■ **WHAT THE EXERCISE ASKS**:
Character for character, write out the data below.

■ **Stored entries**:
----------------------------------------

Lemma PutUint16_get a b : PutUint16 (byte_of a * 256 + byte_of b) = String a (String b "").
Proof.
  pose proof (byte_of_range a). pose proof (byte_of_range b). unfold PutUint16.
  replace ((byte_of a * 256 + byte_of b) / 256) with (byte_of a) by lia.
  replace ((byte_of a * 256 + byte_of b) mod 256) with (byte_of b) by lia. by rewrite !chr_byte_of.
Qed.

Lemma str_len_app a b : str_len (a +:+ b) = str_len a + str_len b.
Proof. unfold str_len. rewrite length_append. lia. Qed.

Lemma str_take_drop n s : 0 <= n <= str_len s -> str_take n s +:+ str_drop n s = s /\ str_len (str_take n s) = n.
Proof.
  unfold str_take, str_drop, str_len. intros Hn. rewrite <- (Z2Nat.id n) by lia. set (k := Z.to_nat n) in *. rewrite Nat2Z.id.
  assert (k <= String.length s)%nat as Hk by lia. clearbody k. clear Hn n. revert k Hk.
  assert (forall s, String.substring 0 (String.length s) s = s) as Hfull by (intros t; induction t as [|x t IHt]; [done|cbn; by rewrite IHt]).
  induction s as [|c s IH]; intros k Hk; [cbn in Hk; replace k with 0%nat by lia; by split|]. destruct k as [|k].
  - split; [|done]. rewrite Nat.sub_0_r. apply (Hfull (String c s)).
  - cbn in Hk |- *. destruct (IH k ltac:(lia)) as [H1 H2]. split; [change (String c (String.substring 0 k s +:+ String.substring k (String.length s - k) s) = String c s); by rewrite H1|]. apply Nat2Z.inj_iff in H2. by rewrite H2.
Qed.

(** Replicas understand each other: what a replica publishes is what the others
    decode, for every message whose channel name fits the length prefix, and only a longer
    name is refused; and a payload that decodes is the encoding of what it decodes to, so
    no two payloads stand for one message. *)
Theorem broadcast_roundtrip :
  (forall msg, match encodeBroadcast msg with Ok payload => decodeBroadcast payload = Ok msg | Err _ => 65535 < str_len (bm_Channel msg) end) /\
  (forall payload, match decodeBroadcast payload with
                   | Ok msg => encodeBroadcast msg = Ok payload
                   | Err _ => forall msg, encodeBroadcast msg <> Ok payload
                   end).
Proof.
  assert (forall msg, match encodeBroadcast msg with Ok payload => decodeBroadcast payload = Ok msg | Err _ => 65535 < str_len (bm_Channel msg) end) as Henc.
  { intros [ch data]. unfold encodeBroadcast. cbn. destruct (Z.ltb_spec 65535 (str_len ch)) as [|Hle]; [done|].
    assert (0 <= str_len ch) by (unfold str_len; lia). assert (0 <= str_len data) by (unfold str_len; lia).
    unfold decodeBroadcast, broadcastChannelLenBytes. rewrite Uint16_put by lia. rewrite !str_len_app.
    change (str_len (PutUint16 (str_len ch))) with 2. rewrite (proj2 (Z.ltb_ge _ _)) by lia. rewrite (proj2 (Z.ltb_ge _ _)) by lia.
    change 2 with (str_len (PutUint16 (str_len ch))). by rewrite str_drop_app, str_take_app, str_drop_app. }
  split; [exact Henc|]. intros payload. destruct (decodeBroadcast payload) as [msg|e] eqn:Hd.
  - unfold decodeBroadcast, broadcastChannelLenBytes in Hd. destruct (Z.ltb_spec (str_len payload) 2); [done|].
    destruct (Z.ltb_spec (str_len payload) (2 + Uint16 payload)) as [|Hlen]; [done|]. injection Hd as <-.
    destruct payload as [|a [|b rest]]; [unfold str_len in *; cbn in *; lia..|]. cbn [Uint16] in *.
    pose proof (byte_of_range a). pose proof (byte_of_range b). set (n := byte_of a * 256 + byte_of b) in *.
    assert (str_drop 2 (String a (String b rest)) = rest) as -> by apply (str_drop_app (String a (String b ""))).
    destruct (str_take_drop n rest) as [Heq Hl]; [unfold str_len in *; cbn in *; lia|].
    unfold encodeBroadcast. cbn [bm_Channel bm_Data]. rewrite Hl, (proj2 (Z.ltb_ge _ _)) by lia. rewrite Heq. unfold n. by rewrite PutUint16_get.
  - intros msg Hm. specialize (Henc msg). rewrite Hm in Henc. congruence.
Qed.

(** ** Redis comes back *)

(** The consumer, the hub's receives and [Close]. *)
Definition redis_step (b b' : redisHubBackend) : Prop :=
  consume b b' \/ (exists msg, Receive b = Message msg b') \/ b' = Close b.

----------------------------------------

■ **WRITTEN RESPONSE**:
Lemma PutUint16_get a b : PutUint16 (byte_of a * 256 + byte_of b) = String a (String b "").
Proof.
  pose proof (byte_of_range a). pose proof (byte_of_range b). unfold PutUint16.
  replace ((byte_of a * 256 + byte_of b) / 256) with (byte_of a) by lia.
  replace ((byte_of a * 256 + byte_of b) mod 256) with (byte_of b) by lia. by rewrite !chr_byte_of.
Qed.

Lemma str_len_app a b : str_len (a +:+ b) = str_len a + str_len b.
Proof. unfold str_len. rewrite length_append. lia. Qed.

Lemma str_take_drop n s : 0 <= n <= str_len s -> str_take n s +:+ str_drop n s = s /\ str_len (str_take n s) = n.
Proof.
  unfold str_take, str_drop, str_len. intros Hn. rewrite <- (Z2Nat.id n) by lia. set (k := Z.to_nat n) in *. rewrite Nat2Z.id.
  assert (k <= String.length s)%nat as Hk by lia. clearbody k. clear Hn n. revert k Hk.
  assert (forall s, String.substring 0 (String.length s) s = s) as Hfull by (intros t; induction t as [|x t IHt]; [done|cbn; by rewrite IHt]).
  induction s as [|c s IH]; intros k Hk; [cbn in Hk; replace k with 0%nat by lia; by split|]. destruct k as [|k].
  - split; [|done]. rewrite Nat.sub_0_r. apply (Hfull (String c s)).
  - cbn in Hk |- *. destruct (IH k ltac:(lia)) as [H1 H2]. split; [change (String c (String.substring 0 k s +:+ String.substring k (String.length s - k) s) = String c s); by rewrite H1|]. apply Nat2Z.inj_iff in H2. by rewrite H2.
Qed.

(** Replicas understand each other: what a replica publishes is what the others
    decode, for every message whose channel name fits the length prefix, and only a longer
    name is refused; and a payload that decodes is the encoding of what it decodes to, so
    no two payloads stand for one message. *)
Theorem broadcast_roundtrip :
  (forall msg, match encodeBroadcast msg with Ok payload => decodeBroadcast payload = Ok msg | Err _ => 65535 < str_len (bm_Channel msg) end) /\
  (forall payload, match decodeBroadcast payload with
                   | Ok msg => encodeBroadcast msg = Ok payload
                   | Err _ => forall msg, encodeBroadcast msg <> Ok payload
                   end).
Proof.
  assert (forall msg, match encodeBroadcast msg with Ok payload => decodeBroadcast payload = Ok msg | Err _ => 65535 < str_len (bm_Channel msg) end) as Henc.
  { intros [ch data]. unfold encodeBroadcast. cbn. destruct (Z.ltb_spec 65535 (str_len ch)) as [|Hle]; [done|].
    assert (0 <= str_len ch) by (unfold str_len; lia). assert (0 <= str_len data) by (unfold str_len; lia).
    unfold decodeBroadcast, broadcastChannelLenBytes. rewrite Uint16_put by lia. rewrite !str_len_app.
    change (str_len (PutUint16 (str_len ch))) with 2. rewrite (proj2 (Z.ltb_ge _ _)) by lia. rewrite (proj2 (Z.ltb_ge _ _)) by lia.
    change 2 with (str_len (PutUint16 (str_len ch))). by rewrite str_drop_app, str_take_app, str_drop_app. }
  split; [exact Henc|]. intros payload. destruct (decodeBroadcast payload) as [msg|e] eqn:Hd.
  - unfold decodeBroadcast, broadcastChannelLenBytes in Hd. destruct (Z.ltb_spec (str_len payload) 2); [done|].
    destruct (Z.ltb_spec (str_len payload) (2 + Uint16 payload)) as [|Hlen]; [done|]. injection Hd as <-.
    destruct payload as [|a [|b rest]]; [unfold str_len in *; cbn in *; lia..|]. cbn [Uint16] in *.
    pose proof (byte_of_range a). pose proof (byte_of_range b). set (n := byte_of a * 256 + byte_of b) in *.
    assert (str_drop 2 (String a (String b rest)) = rest) as -> by apply (str_drop_app (String a (String b ""))).
    destruct (str_take_drop n rest) as [Heq Hl]; [unfold str_len in *; cbn in *; lia|].
    unfold encodeBroadcast. cbn [bm_Channel bm_Data]. rewrite Hl, (proj2 (Z.ltb_ge _ _)) by lia. rewrite Heq. unfold n. by rewrite PutUint16_get.
  - intros msg Hm. specialize (Henc msg). rewrite Hm in Henc. congruence.
Qed.

(** ** Redis comes back *)

(** The consumer, the hub's receives and [Close]. *)
Definition redis_step (b b' : redisHubBackend) : Prop :=
  consume b b' \/ (exists msg, Receive b = Message msg b') \/ b' = Close b.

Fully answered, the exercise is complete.